What is required:
Reproduce only what lies between the first line of the material below and the line containing "Definition file : MapFile", with both of those lines included and every line kept exact.

Given records:
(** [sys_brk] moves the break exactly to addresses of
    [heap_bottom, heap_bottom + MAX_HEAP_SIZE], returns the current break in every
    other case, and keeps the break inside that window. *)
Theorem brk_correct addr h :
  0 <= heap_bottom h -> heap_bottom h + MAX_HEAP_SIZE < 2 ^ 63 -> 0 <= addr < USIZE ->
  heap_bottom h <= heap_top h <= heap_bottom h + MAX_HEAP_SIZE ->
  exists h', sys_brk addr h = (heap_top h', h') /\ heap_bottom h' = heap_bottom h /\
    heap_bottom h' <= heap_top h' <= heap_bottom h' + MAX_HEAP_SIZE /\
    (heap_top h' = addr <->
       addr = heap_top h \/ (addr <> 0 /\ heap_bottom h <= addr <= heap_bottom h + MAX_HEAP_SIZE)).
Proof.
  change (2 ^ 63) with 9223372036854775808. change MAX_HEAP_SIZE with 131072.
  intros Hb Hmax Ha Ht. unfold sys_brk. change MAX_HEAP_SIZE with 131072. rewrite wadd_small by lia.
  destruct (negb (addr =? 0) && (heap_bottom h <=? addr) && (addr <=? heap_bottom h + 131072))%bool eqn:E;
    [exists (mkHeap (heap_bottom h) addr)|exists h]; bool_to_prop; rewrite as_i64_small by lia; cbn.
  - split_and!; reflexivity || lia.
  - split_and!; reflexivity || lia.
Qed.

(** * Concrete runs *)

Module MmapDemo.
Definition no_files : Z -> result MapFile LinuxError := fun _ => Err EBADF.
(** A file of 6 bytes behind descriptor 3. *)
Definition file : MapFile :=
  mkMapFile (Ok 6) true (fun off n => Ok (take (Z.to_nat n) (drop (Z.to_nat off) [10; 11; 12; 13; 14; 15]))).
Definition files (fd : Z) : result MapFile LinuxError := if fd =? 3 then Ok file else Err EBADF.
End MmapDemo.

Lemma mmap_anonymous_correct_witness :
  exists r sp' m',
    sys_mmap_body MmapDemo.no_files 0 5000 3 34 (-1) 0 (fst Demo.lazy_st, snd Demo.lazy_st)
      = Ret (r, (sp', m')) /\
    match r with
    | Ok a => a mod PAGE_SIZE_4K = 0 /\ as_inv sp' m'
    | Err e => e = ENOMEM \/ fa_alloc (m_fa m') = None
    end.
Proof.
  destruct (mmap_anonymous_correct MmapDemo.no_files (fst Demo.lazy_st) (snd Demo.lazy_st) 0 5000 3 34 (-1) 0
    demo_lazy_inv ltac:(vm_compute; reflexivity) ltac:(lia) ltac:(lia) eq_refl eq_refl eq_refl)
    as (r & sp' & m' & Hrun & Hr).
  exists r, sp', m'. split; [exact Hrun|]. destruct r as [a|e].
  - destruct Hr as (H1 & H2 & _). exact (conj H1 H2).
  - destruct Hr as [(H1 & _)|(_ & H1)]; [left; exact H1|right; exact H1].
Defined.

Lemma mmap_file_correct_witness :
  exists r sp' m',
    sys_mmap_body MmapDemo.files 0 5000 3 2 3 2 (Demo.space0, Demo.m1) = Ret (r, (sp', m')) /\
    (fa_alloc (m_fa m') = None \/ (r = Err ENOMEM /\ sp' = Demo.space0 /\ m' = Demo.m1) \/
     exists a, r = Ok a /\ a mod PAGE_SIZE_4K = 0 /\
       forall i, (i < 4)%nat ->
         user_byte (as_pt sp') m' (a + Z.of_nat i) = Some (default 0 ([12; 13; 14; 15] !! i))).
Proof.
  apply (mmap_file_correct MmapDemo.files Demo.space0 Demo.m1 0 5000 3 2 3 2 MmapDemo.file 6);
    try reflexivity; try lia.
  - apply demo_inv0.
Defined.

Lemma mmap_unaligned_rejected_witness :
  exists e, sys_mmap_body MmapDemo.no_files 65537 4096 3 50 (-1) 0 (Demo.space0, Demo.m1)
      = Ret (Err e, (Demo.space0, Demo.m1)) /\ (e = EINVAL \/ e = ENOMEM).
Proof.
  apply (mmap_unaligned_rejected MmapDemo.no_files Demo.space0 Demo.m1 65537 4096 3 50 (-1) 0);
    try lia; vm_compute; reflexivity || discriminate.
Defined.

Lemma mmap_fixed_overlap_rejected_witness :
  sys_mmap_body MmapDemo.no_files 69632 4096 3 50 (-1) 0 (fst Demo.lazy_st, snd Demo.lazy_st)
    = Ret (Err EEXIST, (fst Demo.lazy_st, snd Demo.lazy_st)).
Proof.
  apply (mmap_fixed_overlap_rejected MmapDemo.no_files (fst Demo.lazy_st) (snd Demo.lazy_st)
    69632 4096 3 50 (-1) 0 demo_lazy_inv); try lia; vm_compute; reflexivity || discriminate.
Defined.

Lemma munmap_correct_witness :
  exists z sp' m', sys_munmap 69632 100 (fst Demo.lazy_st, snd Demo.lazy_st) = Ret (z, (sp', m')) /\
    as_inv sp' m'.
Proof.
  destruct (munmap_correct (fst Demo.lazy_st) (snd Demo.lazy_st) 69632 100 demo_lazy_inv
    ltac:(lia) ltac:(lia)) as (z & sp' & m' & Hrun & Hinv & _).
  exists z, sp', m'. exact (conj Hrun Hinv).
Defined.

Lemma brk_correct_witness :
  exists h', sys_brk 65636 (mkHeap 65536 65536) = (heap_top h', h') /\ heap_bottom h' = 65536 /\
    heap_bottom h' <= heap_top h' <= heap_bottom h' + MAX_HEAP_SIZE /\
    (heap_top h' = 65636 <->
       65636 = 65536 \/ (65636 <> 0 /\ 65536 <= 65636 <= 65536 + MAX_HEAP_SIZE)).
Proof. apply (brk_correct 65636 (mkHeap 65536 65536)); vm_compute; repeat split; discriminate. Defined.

Reply to the exercise:
(** [sys_brk] moves the break exactly to addresses of
    [heap_bottom, heap_bottom + MAX_HEAP_SIZE], returns the current break in every
    other case, and keeps the break inside that window. *)
Theorem brk_correct addr h :
  0 <= heap_bottom h -> heap_bottom h + MAX_HEAP_SIZE < 2 ^ 63 -> 0 <= addr < USIZE ->
  heap_bottom h <= heap_top h <= heap_bottom h + MAX_HEAP_SIZE ->
  exists h', sys_brk addr h = (heap_top h', h') /\ heap_bottom h' = heap_bottom h /\
    heap_bottom h' <= heap_top h' <= heap_bottom h' + MAX_HEAP_SIZE /\
    (heap_top h' = addr <->
       addr = heap_top h \/ (addr <> 0 /\ heap_bottom h <= addr <= heap_bottom h + MAX_HEAP_SIZE)).
Proof.
  change (2 ^ 63) with 9223372036854775808. change MAX_HEAP_SIZE with 131072.
  intros Hb Hmax Ha Ht. unfold sys_brk. change MAX_HEAP_SIZE with 131072. rewrite wadd_small by lia.
  destruct (negb (addr =? 0) && (heap_bottom h <=? addr) && (addr <=? heap_bottom h + 131072))%bool eqn:E;
    [exists (mkHeap (heap_bottom h) addr)|exists h]; bool_to_prop; rewrite as_i64_small by lia; cbn.
  - split_and!; reflexivity || lia.
  - split_and!; reflexivity || lia.
Qed.

(** * Concrete runs *)

Module MmapDemo.
Definition no_files : Z -> result MapFile LinuxError := fun _ => Err EBADF.
(** A file of 6 bytes behind descriptor 3. *)
Definition file : MapFile :=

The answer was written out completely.